# Donkey Too Skittish?



## toasterburn (Sep 30, 2013)

I've had my donkey (a Jenny) for a couple of months now and she isn't warming up to me at all. She loves my ram and will follow him everywhere, but she seems terrified of humans and tries to avoid them. Sometimes if I sit out in the pasture for a while she will come sniff me, but if I move at all, she quickly walks away.

I thought if I spoke softly and feed her out of my hand, that in time she would start to bond, but so far she hasn't shown any signs of it. Sometimes I can reach out and just touch the tip of her nose, but then she always steps back, and now she bares her teeth and stamps her back foot when I try, which I'm interpreting as a sign of aggression. 

She has flies bite her all the time, but she wont let me close enough to spray her down. I have no idea how we're going to be able to trim her hooves. 

Is there any hope, or is it a lost cause?


----------



## mrs whodunit (Feb 3, 2012)

We had a donkey that had been abused and then she ran wild for 7 years.

When we got her the only way we could touch her was with a curry comb to start brushing her behind.

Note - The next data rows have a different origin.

(* ===== verification/RecoverySpec.v ===== *)
(** * recovery_init.c: reasoning about its runs (lemmas)

    [runs m P Q]: whatever the kernel does, a run of [m] adds events [t] to the
    trace with [P t], whether or not it gets to its end, and with [Q a t] when
    it ends and returns [a].  The rules of the other predicates are instances:
    [emits] (completed runs), [owes] (descriptors), [guarded] (calls allowed after
    the events so far).  [total]: with a kernel
    that behaves like a file system, [m] gets to its end. *)

From Stdlib Require Import String Ascii.
From stdpp Require Import gmultiset.
From S2P Require Import Prelude Mem Endian RecoveryInit.

Section Kernel.
Context {K : Type} (sys : call -> K -> reply * K).

Implicit Types (s : state K) (t : list event).

Definition runs {A} (m : M (K:=K) A) (P : list event -> Prop) (Q : A -> list event -> Prop) : Prop :=
  ∀ s, ∃ t, trace (snd (m s)) = trace s ++ t ∧ P t ∧ ∀ a, fst (m s) = Some a -> Q a t.

Lemma runs_ret {A} (a : A) P (Q : A -> list event -> Prop) : P [] -> Q a [] -> runs (mret a) P Q.
Proof. intros HP HQ s. exists []. rewrite app_nil_r. split_and!; [done..|]. by intros ? [= <-]. Qed.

We could then work our way ( brushing) up slowly to catch her halter. In a years time it got to where we could walk right up to her head and halter her.

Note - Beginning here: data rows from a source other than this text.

Lemma does_print_end {B} str (f : unit -> M B) l : (∀ a, does (f a) l) -> does (print sys str ≫= f) (says str :: l).
Proof. apply does_step, does_print. Qed.

Lemma does_print_all l : does (print_all sys l) (says <$> l).
Proof. induction l as [|str l IH]; [apply does_ret|]. apply does_step; [apply does_print|]. done. Qed.

(** ** Copying a file *)

(** The loop between two open files: every chunk read is written whole, in
    order, until a read returns nothing or fails; the writes' replies do not
    matter. *)
Inductive copied (inp out : Z) : list event -> Prop :=
  | copied_end r : ret r <= 0 -> copied inp out [(read inp 4096, r)]
  | copied_more r w t :
      0 < ret r -> copied inp out t ->
      copied inp out ((read inp 4096, r) :: (write out (take (Z.to_nat (ret r)) (out_bytes r)), w) :: t).

Lemma copy_loop_copied fuel inp out : emits (copy_loop sys fuel inp out) (fun _ t => copied inp out t).
Proof.
  induction fuel as [|fuel IH]; cbn [copy_loop]; [by apply emits_lift|].
  apply (emits_bind _ _ (fun r t => t = [(read inp 4096, r)])); [by apply emits_sys|]. intros r t ->.
  case_bool_decide as Hr; [|apply emits_ret; constructor; lia].
  apply (emits_bind _ _ (fun w t => t = [(write out (take (Z.to_nat (ret r)) (out_bytes r)), w)]));
    [by apply emits_sys|]. intros w t ->. eapply emits_weaken; [exact IH|]. intros ? t Ht. by constructor.
Qed.

Local Open Scope string_scope.

(** The three ends of a copy. *)
Definition copy_trace (src dst : string) (mode : Z) (t : list event) : Prop :=
  ∃ ri t1, t = (openat AT_FDCWD src 0 0, ri) :: t1 ∧
  (ret ri < 0 -> calls t1 = [says "  [ERROR] Cannot open source: "; says src; says (ln "")]) ∧
  (0 <= ret ri -> ∃ ru ro t2,
     t1 = (unlinkat AT_FDCWD dst 0, ru) :: (openat AT_FDCWD dst O_WRONLY_CREAT_TRUNC mode, ro) :: t2 ∧
     (ret ro < 0 -> calls t2 = [says "  [ERROR] Cannot create dest: "; says dst; says (ln ""); close (ret ri)]) ∧
     (0 <= ret ro -> ∃ t3 t4, t2 = (t3 ++ t4)%list ∧ copied (ret ri) (ret ro) t3 ∧
        calls t4 = [close (ret ri); close (ret ro); says "  Installed: "; says dst; says (ln "")])).

Lemma copy_file_trace fuel src dst mode : emits (copy_file sys fuel src dst mode) (fun _ t => copy_trace src dst mode t).
Proof.
  unfold copy_file, copy_trace.
  apply (emits_bind _ _ (fun r t => t = [(openat AT_FDCWD src 0 0, r)])); [by apply emits_sys|]. intros ri t ->.
  case_bool_decide as Hi.
  - eapply emits_weaken; [do 2 (apply does_print_end; intros ?); apply does_print|].
    intros ? t Ht. exists ri, t. split; [done|]. split; [done|lia].
  - apply (emits_bind _ _ (fun r t => t = [(unlinkat AT_FDCWD dst 0, r)])); [by apply emits_sys|]. intros ru t ->.
    apply (emits_bind _ _ (fun r t => t = [(openat AT_FDCWD dst O_WRONLY_CREAT_TRUNC mode, r)])); [by apply emits_sys|].
    intros ro t ->. case_bool_decide as Hro.
    + eapply emits_weaken; [do 3 (apply does_print_end; intros ?); apply does_step; [apply does_sys|intros ?; apply does_ret]|].
      intros ? t Ht. exists ri, ((unlinkat AT_FDCWD dst 0, ru) :: (openat AT_FDCWD dst O_WRONLY_CREAT_TRUNC mode, ro) :: t).
      split; [done|]. split; [lia|]. intros _. exists ru, ro, t. split; [done|]. split; [done|lia].
    + eapply emits_bind; [apply copy_loop_copied|]. intros ? t3 Ht3.
      eapply emits_weaken; [apply does_step; [apply does_sys|intros ?]; apply does_step; [apply does_sys|intros ?];
        do 2 (apply does_print_end; intros ?); apply does_print|].
      intros ? t4 Ht4. eexists ri, _. split; [done|]. split; [lia|]. intros _. eexists ru, ro, _. split; [done|].
      split; [lia|]. intros _. by exists t3, t4.
Qed.
End Runs.

Local Open Scope string_scope.

(** ** What the program may change *)

Definition linkers : list string :=
  ["/mnt/usr/lib/aarch64-linux-gnu/ld-linux-aarch64.so.1"; "/mnt/usr/lib/aarch64-linux-gnu/ld-2.31.so";
   "/mnt/usr/lib/ld-linux-aarch64.so.1"].

(** [p] is a name of a directory listing read at [d], but not "." and "..". *)
Definition listed (h : list event) (d : Z) (p : string) : Prop :=
  p ≠ "." ∧ p ≠ ".." ∧ ∃ n r b, (getdents64 d n, r) ∈ h ∧ b < ret r ∧ d_name (out_bytes r) b = Some p.

(** [d] is the descriptor of a directory that the program has opened. *)
Definition directory (h : list event) (d : Z) : Prop :=
  ∃ d' p m r, (openat d' p O_DIRECTORY m, r) ∈ h ∧ d = s32 (ret r).

(** The calls that may follow the events [h]: what removes, renames, creates,
    links or mounts something is restricted to the fixed paths of the program,
    and to the entries that it has listed, which move from the listed directory
    to one that it has opened and keep their name. *)
Definition allowed (h : list event) (e : event) : Prop :=
  match fst e with
  | write _ _ | nanosleep _ _ | read _ _ | getdents64 _ _ | close _ | newfstatat _ _ _ | sync => True
  | openat d p f m =>
      f = O_RDONLY ∨ f = O_DIRECTORY ∨ d = AT_FDCWD ∧ p = "/dev/console" ∧ f = O_RDWR
      ∨ d = AT_FDCWD ∧ p ∈ linkers ∧ f = O_WRONLY_CREAT_TRUNC ∧ m = MODE_0755
  | unlinkat d p f =>
      d = AT_FDCWD ∧ p ∈ "/mnt/lib" :: "/mnt/lib64" :: linkers ∧ f = 0
      ∨ d = AT_FDCWD ∧ p ∈ ["/mnt/lib_old"; "/mnt/lib"; "/mnt/lib64"] ∧ f = AT_REMOVEDIR
      ∨ directory h d ∧ listed h d p ∧ f = AT_REMOVEDIR
  | renameat d p d' p' => p' = p ∧ directory h d ∧ listed h d p ∧ directory h d'
  | mkdirat d p m =>
      d = AT_FDCWD ∧ m = None ∧
      p ∈ ["/dev"; "/mnt"; "/mnt/usr"; "/mnt/usr/lib"; "/mnt/usr/lib64"; "/mnt/usr/lib/aarch64-linux-gnu"; "/mnt/usr/lib/modules"]
      ∨ m = Some MODE_0755 ∧ directory h d ∧ ∃ d', directory h d' ∧ listed h d' p
  | symlinkat target d p => d = AT_FDCWD ∧ (target, p) ∈
      [("usr/lib", "/mnt/lib"); ("usr/lib64", "/mnt/lib64");
       ("ld-linux-aarch64.so.1", "/mnt/usr/lib/aarch64-linux-gnu/ld-2.31.so");
       ("aarch64-linux-gnu/ld-linux-aarch64.so.1", "/mnt/usr/lib/ld-linux-aarch64.so.1")]
  | mount s t ty f data =>
      (s, t, ty) ∈ [("devtmpfs", "/dev", "devtmpfs"); ("/dev/mmcblk0p6", "/mnt", "ext4")] ∧ f = 0 ∧ data = 0
  | umount2 p f => p = "/mnt" ∧ f = 0
  end.

(** Every event of [t] is allowed after [h] and those before it. *)
Fixpoint safe (h t : list event) : Prop :=
  match t with [] => True | e :: t => allowed h e ∧ safe (h ++ [e])%list t end.

Lemma safe_app h t1 t2 : safe h (t1 ++ t2)%list <-> safe h t1 ∧ safe (h ++ t1)%list t2.
Proof.
  revert h. induction t1 as [|e t1 IH]; intros h; simpl; [rewrite app_nil_r; tauto|].
  rewrite IH, <-app_assoc. simpl. tauto.
Qed.

Lemma listed_mono h h' d p : h ⊆ h' -> listed h d p -> listed h' d p.
Proof. intros Hh (? & ? & n & r & b & Hr & ? & ?). split_and!; [done..|]. exists n, r, b. auto. Qed.

Lemma directory_mono h h' d : h ⊆ h' -> directory h d -> directory h' d.
Proof. intros Hh (d' & p & m & r & Hr & ?). exists d', p, m, r. auto. Qed.

Lemma str_eq_true a b : str_eq a b = true <-> a = b.
Proof.
  revert b. induction a as [|x a IH]; intros [|y b]; simpl; try done.
  destruct (Ascii.eqb_spec x y) as [->|Hne]; [rewrite IH; split; congruence|split; congruence].
Qed.

Section Guarded.
Context {K : Type} (sys : call -> K -> reply * K).

(** After the events [h0], and maybe others, [m] makes allowed calls only. *)
Definition guarded {A} (h0 : list event) (m : M (K:=K) A) : Prop :=
  ∀ h, h0 ⊆ h -> runs m (safe h) (fun _ => safe h).

Lemma guarded_ret {A} h0 (a : A) : guarded h0 (mret a).
Proof. intros h _. by apply runs_ret. Qed.

Lemma guarded_lift {A} h0 (x : option A) : guarded h0 (lift x).
Proof. intros h _. by apply runs_lift. Qed.

Lemma guarded_set h0 fd : guarded h0 (set_out_fd fd).
Proof. intros h _. by apply runs_set. Qed.

Lemma guarded_print h0 str : guarded h0 (print sys str).
Proof. intros h _. by apply runs_print. Qed.

Lemma guarded_step {A B} h0 (m : M A) (f : A -> M B) :
  guarded h0 m -> (∀ a, guarded h0 (f a)) -> guarded h0 (m ≫= f).
Proof.
  intros Hm Hf h Hh. eapply runs_bind; [by apply Hm|]. intros a t Ht.
  eapply runs_weaken; [apply (Hf a (h ++ t)%list); set_solver| |]; intros; by apply safe_app.
Qed.

Lemma guarded_sys h0 c : (∀ h r, h0 ⊆ h -> allowed h (c, r)) -> guarded h0 (sys_call sys c).
Proof. intros Hc h Hh. apply runs_sys. intros r. split; (split; [by apply Hc|done]). Qed.

Lemma guarded_call {B} h0 c (f : reply -> M B) :
  (∀ h r, h0 ⊆ h -> allowed h (c, r)) -> (∀ r, guarded (h0 ++ [(c, r)])%list (f r)) -> guarded h0 (sys_call sys c ≫= f).
Proof.
  intros Hc Hf h Hh. apply (runs_bind _ _ _ (fun r t => t = [(c, r)])).
  - apply runs_sys. intros r. split; [|done]. split; [by apply Hc|done].
  - intros r t ->. eapply runs_weaken; [apply (Hf r (h ++ [(c, r)])%list); set_solver| |];
      intros; (apply safe_app; split; [split; [by apply Hc|done]|done]).
Qed.

Lemma guarded_lift_eq {A B} h0 (x : option A) (f : A -> M B) :
  (∀ a, x = Some a -> guarded h0 (f a)) -> guarded h0 (lift x ≫= f).
Proof.
  intros Hf h Hh. apply (runs_bind _ _ _ (fun a t => x = Some a ∧ t = [])).
  - by apply runs_lift.
  - intros a t [Ha ->]. by apply Hf.
Qed.

Lemma guarded_print_all h0 l : guarded h0 (print_all sys l).
Proof. induction l as [|str l IH]; [apply guarded_ret|]. by apply guarded_step; [apply guarded_print|]. Qed.

(** Runs through calls that are allowed after any events. *)
Ltac by_allowed :=
  intros; unfold allowed, linkers; cbn [fst]; rewrite ?elem_of_cons; tauto.

Ltac guarded_steps :=
  repeat first
    [ apply guarded_ret | apply guarded_lift | apply guarded_set | apply guarded_print | apply guarded_print_all
    | apply guarded_step; [|intros ?]
    | apply guarded_sys; by_allowed
    | match goal with |- guarded _ (if ?b then _ else _) => destruct b eqn:? end ].

Lemma guarded_copy_file h0 fuel src dst : dst ∈ linkers -> guarded h0 (copy_file sys fuel src dst MODE_0755).
Proof.
  intros Hdst. assert (∀ inp out, guarded h0 (copy_loop sys fuel inp out)) as Hloop.
  { intros inp out. induction fuel as [|f IH]; cbn [copy_loop]; guarded_steps. done. }
  unfold copy_file. guarded_steps; [..|apply Hloop]; apply guarded_sys; intros; unfold allowed; cbn [fst]; tauto || set_solver.
Qed.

Treats are helpful. We would save our vegetable and fruit scraps for the donkeys and they learned when we called we had something yummy for them.


----------



## G. Seddon (May 16, 2005)

Maybe she was abused somehow? Or not at all accustomed to humans. It's going to take time. Spend time just sitting by her, reading to her, moving very slowly and let her come to you.

Forget spraying. If you can get her used to being touched, you'll have to apply any fly products with a cloth.

As far as her feet go, you may have to have her sedated in order to do them, and this will require a vet; if you resort to roping and hogtying, you'll never gain her trust.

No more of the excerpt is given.